(Collected data entries)
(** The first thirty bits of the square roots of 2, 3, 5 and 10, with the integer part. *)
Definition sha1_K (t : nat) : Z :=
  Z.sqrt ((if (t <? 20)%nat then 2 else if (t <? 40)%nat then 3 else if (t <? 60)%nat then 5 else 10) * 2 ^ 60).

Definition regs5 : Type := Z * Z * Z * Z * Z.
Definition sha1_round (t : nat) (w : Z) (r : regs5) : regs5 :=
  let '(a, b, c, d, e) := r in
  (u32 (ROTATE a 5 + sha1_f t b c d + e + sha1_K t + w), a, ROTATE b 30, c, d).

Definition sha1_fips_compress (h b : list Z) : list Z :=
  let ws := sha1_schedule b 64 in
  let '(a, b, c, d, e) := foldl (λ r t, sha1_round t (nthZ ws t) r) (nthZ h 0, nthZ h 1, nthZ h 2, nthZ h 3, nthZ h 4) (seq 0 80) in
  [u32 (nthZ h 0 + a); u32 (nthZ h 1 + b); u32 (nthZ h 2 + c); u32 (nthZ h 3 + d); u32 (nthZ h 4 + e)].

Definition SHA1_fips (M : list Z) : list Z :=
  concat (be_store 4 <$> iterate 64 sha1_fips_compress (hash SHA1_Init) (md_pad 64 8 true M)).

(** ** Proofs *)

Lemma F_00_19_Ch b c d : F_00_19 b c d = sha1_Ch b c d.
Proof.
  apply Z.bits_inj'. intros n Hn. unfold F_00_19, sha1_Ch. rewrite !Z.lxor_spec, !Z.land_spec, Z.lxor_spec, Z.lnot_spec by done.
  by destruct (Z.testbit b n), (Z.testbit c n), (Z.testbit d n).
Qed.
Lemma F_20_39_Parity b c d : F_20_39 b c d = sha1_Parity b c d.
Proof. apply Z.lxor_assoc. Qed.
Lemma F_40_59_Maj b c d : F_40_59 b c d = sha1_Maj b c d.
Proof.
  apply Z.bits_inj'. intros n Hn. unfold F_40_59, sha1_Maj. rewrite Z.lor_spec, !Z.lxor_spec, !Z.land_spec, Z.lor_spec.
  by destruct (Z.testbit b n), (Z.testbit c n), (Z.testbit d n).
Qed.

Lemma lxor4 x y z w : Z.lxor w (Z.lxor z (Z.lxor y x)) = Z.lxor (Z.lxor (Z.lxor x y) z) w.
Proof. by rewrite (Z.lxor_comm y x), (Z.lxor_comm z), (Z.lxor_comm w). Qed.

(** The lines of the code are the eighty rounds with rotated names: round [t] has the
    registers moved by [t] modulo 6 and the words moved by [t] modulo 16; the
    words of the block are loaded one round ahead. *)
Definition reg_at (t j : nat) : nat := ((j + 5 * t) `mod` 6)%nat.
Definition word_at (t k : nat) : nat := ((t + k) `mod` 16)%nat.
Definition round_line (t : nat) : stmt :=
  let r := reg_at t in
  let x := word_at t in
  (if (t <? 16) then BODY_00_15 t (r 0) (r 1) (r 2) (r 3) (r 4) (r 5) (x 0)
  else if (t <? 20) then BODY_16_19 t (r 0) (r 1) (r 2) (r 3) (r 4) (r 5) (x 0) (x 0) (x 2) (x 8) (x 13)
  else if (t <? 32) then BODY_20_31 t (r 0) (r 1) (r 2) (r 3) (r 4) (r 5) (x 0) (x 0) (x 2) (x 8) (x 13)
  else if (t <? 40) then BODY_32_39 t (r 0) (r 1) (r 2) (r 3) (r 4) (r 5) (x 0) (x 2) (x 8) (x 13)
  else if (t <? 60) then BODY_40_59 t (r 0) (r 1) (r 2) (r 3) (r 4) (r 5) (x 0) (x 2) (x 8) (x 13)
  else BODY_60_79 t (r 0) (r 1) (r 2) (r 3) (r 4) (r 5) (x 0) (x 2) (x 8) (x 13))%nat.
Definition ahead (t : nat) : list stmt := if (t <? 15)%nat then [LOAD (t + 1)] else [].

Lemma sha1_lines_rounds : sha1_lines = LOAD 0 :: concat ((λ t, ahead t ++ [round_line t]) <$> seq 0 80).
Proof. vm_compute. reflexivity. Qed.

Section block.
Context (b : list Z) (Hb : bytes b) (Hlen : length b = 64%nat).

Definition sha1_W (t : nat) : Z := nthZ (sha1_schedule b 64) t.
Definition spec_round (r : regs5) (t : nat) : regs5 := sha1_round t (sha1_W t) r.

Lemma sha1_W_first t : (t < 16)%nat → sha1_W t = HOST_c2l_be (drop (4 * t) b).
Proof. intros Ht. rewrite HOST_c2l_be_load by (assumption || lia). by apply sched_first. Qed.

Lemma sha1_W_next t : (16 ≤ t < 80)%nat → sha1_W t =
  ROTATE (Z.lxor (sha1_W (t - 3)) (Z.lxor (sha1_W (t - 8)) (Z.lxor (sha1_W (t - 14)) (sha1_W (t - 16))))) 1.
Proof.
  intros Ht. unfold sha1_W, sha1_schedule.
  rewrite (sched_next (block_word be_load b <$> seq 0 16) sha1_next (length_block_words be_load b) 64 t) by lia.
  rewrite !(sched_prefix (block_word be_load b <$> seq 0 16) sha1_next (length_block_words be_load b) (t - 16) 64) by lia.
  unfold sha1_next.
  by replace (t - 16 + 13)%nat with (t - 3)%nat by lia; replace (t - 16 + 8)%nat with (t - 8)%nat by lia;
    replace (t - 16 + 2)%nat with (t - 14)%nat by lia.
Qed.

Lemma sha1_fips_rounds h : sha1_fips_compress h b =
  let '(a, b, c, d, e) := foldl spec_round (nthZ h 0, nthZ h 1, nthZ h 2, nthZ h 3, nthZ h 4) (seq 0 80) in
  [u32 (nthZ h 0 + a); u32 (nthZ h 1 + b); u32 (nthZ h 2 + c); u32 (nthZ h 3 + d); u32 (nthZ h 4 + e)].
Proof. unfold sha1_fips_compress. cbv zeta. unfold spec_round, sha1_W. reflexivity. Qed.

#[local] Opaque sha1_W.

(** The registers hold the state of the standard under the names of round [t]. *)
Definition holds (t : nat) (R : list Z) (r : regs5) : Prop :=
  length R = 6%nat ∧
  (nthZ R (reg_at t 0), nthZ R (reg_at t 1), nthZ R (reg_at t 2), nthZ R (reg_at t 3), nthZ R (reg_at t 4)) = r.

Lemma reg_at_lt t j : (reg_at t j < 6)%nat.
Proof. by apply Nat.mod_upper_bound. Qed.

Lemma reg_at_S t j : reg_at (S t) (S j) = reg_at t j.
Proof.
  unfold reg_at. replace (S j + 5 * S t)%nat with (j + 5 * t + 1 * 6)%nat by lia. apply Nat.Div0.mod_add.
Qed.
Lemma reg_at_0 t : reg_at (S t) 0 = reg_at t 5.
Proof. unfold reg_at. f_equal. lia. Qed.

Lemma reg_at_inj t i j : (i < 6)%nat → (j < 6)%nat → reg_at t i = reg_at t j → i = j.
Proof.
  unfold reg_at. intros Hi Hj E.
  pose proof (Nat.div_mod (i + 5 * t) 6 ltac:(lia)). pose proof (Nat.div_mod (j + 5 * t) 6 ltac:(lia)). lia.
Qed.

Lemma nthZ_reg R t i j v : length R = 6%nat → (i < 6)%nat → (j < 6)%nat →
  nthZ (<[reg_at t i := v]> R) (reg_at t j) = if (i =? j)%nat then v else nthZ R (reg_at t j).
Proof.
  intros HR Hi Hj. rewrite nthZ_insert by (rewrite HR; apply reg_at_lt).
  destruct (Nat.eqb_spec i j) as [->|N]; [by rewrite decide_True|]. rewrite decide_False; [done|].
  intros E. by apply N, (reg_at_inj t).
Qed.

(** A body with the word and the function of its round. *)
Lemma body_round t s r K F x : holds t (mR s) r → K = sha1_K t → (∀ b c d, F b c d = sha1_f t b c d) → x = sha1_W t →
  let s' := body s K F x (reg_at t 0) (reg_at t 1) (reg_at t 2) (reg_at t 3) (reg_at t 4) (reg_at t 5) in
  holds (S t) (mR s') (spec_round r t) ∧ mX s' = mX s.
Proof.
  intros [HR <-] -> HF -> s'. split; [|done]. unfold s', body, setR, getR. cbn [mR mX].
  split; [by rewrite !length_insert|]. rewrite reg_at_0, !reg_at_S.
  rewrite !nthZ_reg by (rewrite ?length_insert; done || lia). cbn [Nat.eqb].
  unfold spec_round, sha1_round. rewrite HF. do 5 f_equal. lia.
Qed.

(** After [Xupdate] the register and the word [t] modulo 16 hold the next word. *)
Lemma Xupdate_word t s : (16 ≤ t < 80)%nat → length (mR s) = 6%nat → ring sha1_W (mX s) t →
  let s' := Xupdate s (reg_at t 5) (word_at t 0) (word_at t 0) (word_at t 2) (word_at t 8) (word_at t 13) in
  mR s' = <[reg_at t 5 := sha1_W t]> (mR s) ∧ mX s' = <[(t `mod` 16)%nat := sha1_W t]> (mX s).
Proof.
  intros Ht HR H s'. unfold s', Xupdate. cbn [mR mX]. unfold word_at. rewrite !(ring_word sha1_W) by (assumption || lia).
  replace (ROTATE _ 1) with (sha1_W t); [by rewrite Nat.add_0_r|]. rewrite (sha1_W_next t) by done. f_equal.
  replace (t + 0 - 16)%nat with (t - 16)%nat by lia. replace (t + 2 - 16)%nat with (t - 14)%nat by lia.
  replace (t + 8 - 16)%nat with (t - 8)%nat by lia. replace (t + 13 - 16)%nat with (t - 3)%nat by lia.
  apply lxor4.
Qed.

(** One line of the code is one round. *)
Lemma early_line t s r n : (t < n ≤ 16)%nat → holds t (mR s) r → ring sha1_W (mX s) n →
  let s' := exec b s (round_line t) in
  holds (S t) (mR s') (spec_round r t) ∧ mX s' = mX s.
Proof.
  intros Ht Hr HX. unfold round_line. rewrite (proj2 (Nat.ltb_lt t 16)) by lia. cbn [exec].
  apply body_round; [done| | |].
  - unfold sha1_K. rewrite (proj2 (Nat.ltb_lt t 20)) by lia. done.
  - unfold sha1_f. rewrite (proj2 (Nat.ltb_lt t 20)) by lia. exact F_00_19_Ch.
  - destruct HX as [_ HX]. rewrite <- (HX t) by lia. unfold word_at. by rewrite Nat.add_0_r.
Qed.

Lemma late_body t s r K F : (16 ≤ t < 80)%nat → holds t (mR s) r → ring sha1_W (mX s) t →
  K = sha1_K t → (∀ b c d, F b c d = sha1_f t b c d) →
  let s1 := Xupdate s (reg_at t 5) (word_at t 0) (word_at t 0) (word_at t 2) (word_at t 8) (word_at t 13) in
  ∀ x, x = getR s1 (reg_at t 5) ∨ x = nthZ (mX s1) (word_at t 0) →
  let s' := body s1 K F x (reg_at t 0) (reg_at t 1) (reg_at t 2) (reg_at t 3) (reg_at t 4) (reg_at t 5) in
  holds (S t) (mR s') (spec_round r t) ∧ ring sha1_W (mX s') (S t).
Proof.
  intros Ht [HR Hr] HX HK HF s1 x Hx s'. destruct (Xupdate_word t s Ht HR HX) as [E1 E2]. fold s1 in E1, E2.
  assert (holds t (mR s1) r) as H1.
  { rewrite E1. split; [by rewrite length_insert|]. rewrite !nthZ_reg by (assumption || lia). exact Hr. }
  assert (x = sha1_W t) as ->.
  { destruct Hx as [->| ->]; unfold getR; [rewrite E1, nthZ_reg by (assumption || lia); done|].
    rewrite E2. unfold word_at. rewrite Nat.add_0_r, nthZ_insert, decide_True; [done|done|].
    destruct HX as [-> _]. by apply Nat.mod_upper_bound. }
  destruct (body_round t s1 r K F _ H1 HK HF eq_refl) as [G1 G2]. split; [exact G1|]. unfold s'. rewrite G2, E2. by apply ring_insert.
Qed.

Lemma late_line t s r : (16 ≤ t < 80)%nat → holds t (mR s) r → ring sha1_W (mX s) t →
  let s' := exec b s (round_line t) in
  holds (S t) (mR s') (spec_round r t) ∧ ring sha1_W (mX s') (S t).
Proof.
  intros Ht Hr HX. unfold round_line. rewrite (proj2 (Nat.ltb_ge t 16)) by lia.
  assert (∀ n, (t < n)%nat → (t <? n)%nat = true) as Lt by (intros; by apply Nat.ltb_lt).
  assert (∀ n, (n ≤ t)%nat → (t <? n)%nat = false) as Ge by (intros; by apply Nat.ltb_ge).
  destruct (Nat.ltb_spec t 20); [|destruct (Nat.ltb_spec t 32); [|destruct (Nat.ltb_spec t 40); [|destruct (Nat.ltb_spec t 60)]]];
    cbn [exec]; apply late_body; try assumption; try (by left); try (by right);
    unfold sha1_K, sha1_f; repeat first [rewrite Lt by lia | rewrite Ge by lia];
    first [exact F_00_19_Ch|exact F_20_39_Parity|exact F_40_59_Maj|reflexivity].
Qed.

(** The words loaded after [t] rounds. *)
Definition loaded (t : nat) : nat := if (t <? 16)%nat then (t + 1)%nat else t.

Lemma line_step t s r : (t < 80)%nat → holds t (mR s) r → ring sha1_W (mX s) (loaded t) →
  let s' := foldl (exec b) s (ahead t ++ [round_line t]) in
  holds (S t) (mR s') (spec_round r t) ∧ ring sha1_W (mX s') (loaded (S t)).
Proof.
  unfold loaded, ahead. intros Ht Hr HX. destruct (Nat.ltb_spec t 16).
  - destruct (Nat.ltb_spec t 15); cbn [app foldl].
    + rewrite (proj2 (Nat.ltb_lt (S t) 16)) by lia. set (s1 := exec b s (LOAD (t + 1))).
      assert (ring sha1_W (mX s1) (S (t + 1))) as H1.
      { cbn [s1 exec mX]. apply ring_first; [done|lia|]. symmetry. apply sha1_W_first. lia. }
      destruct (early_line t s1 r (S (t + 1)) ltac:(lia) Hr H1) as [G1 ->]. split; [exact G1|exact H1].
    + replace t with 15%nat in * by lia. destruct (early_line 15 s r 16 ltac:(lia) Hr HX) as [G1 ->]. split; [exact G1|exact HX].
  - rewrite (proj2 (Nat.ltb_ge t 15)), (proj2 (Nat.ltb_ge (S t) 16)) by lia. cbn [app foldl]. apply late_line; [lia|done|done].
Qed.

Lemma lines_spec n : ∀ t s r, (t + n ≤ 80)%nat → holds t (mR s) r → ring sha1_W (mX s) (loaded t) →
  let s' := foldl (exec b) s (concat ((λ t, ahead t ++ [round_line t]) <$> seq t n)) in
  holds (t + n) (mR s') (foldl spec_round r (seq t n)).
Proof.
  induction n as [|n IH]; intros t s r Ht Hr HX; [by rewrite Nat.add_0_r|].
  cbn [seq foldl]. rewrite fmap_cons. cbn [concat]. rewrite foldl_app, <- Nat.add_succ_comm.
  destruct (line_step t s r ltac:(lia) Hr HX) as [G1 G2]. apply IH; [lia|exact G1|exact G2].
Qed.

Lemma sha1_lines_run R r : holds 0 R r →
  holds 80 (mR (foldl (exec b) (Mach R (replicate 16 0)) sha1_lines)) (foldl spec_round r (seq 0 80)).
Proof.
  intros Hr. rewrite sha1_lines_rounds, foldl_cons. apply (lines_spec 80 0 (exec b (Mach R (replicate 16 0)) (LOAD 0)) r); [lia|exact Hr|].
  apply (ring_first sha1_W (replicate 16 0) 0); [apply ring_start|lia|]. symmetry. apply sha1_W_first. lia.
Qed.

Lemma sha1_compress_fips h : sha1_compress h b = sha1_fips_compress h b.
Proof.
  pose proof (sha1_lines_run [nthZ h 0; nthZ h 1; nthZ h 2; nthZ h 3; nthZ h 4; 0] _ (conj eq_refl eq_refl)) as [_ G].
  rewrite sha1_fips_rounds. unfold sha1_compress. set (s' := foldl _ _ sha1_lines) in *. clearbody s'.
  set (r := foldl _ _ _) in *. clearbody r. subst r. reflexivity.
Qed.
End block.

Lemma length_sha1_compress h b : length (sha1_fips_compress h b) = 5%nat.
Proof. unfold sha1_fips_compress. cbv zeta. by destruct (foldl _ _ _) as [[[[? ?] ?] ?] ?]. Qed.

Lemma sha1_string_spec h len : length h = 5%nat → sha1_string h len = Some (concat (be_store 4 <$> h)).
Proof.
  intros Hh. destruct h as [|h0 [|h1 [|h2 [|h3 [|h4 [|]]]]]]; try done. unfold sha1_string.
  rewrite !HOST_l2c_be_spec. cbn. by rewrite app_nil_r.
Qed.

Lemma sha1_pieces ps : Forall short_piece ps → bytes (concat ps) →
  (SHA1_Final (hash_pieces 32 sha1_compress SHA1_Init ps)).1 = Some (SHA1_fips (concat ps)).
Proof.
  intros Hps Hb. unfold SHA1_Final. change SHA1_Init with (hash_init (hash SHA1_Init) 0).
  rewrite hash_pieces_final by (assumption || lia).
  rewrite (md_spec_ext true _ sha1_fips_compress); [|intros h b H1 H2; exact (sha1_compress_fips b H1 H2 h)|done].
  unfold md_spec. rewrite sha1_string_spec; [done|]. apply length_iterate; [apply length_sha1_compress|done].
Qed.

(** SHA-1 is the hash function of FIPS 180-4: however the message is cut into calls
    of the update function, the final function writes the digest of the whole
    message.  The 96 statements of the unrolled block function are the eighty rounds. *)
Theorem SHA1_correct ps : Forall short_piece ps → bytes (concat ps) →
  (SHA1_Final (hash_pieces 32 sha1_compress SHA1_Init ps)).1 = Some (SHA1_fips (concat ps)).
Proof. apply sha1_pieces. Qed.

**TASK ITEM:** Retype the records above, but only those lines that fall between the line containing "let s' := body s1" and the line containing "assert (ring sha1_W", with both of those lines included, exactly as written.

**TASK RESPONSE:**
  let s' := body s1 K F x (reg_at t 0) (reg_at t 1) (reg_at t 2) (reg_at t 3) (reg_at t 4) (reg_at t 5) in
  holds (S t) (mR s') (spec_round r t) ∧ ring sha1_W (mX s') (S t).
Proof.
  intros Ht [HR Hr] HX HK HF s1 x Hx s'. destruct (Xupdate_word t s Ht HR HX) as [E1 E2]. fold s1 in E1, E2.
  assert (holds t (mR s1) r) as H1.
  { rewrite E1. split; [by rewrite length_insert|]. rewrite !nthZ_reg by (assumption || lia). exact Hr. }
  assert (x = sha1_W t) as ->.
  { destruct Hx as [->| ->]; unfold getR; [rewrite E1, nthZ_reg by (assumption || lia); done|].
    rewrite E2. unfold word_at. rewrite Nat.add_0_r, nthZ_insert, decide_True; [done|done|].
    destruct HX as [-> _]. by apply Nat.mod_upper_bound. }
  destruct (body_round t s1 r K F _ H1 HK HF eq_refl) as [G1 G2]. split; [exact G1|]. unfold s'. rewrite G2, E2. by apply ring_insert.
Qed.

Lemma late_line t s r : (16 ≤ t < 80)%nat → holds t (mR s) r → ring sha1_W (mX s) t →
  let s' := exec b s (round_line t) in
  holds (S t) (mR s') (spec_round r t) ∧ ring sha1_W (mX s') (S t).
Proof.
  intros Ht Hr HX. unfold round_line. rewrite (proj2 (Nat.ltb_ge t 16)) by lia.
  assert (∀ n, (t < n)%nat → (t <? n)%nat = true) as Lt by (intros; by apply Nat.ltb_lt).
  assert (∀ n, (n ≤ t)%nat → (t <? n)%nat = false) as Ge by (intros; by apply Nat.ltb_ge).
  destruct (Nat.ltb_spec t 20); [|destruct (Nat.ltb_spec t 32); [|destruct (Nat.ltb_spec t 40); [|destruct (Nat.ltb_spec t 60)]]];
    cbn [exec]; apply late_body; try assumption; try (by left); try (by right);
    unfold sha1_K, sha1_f; repeat first [rewrite Lt by lia | rewrite Ge by lia];
    first [exact F_00_19_Ch|exact F_20_39_Parity|exact F_40_59_Maj|reflexivity].
Qed.

(** The words loaded after [t] rounds. *)
Definition loaded (t : nat) : nat := if (t <? 16)%nat then (t + 1)%nat else t.

Lemma line_step t s r : (t < 80)%nat → holds t (mR s) r → ring sha1_W (mX s) (loaded t) →
  let s' := foldl (exec b) s (ahead t ++ [round_line t]) in
  holds (S t) (mR s') (spec_round r t) ∧ ring sha1_W (mX s') (loaded (S t)).
Proof.
  unfold loaded, ahead. intros Ht Hr HX. destruct (Nat.ltb_spec t 16).
  - destruct (Nat.ltb_spec t 15); cbn [app foldl].
    + rewrite (proj2 (Nat.ltb_lt (S t) 16)) by lia. set (s1 := exec b s (LOAD (t + 1))).
      assert (ring sha1_W (mX s1) (S (t + 1))) as H1.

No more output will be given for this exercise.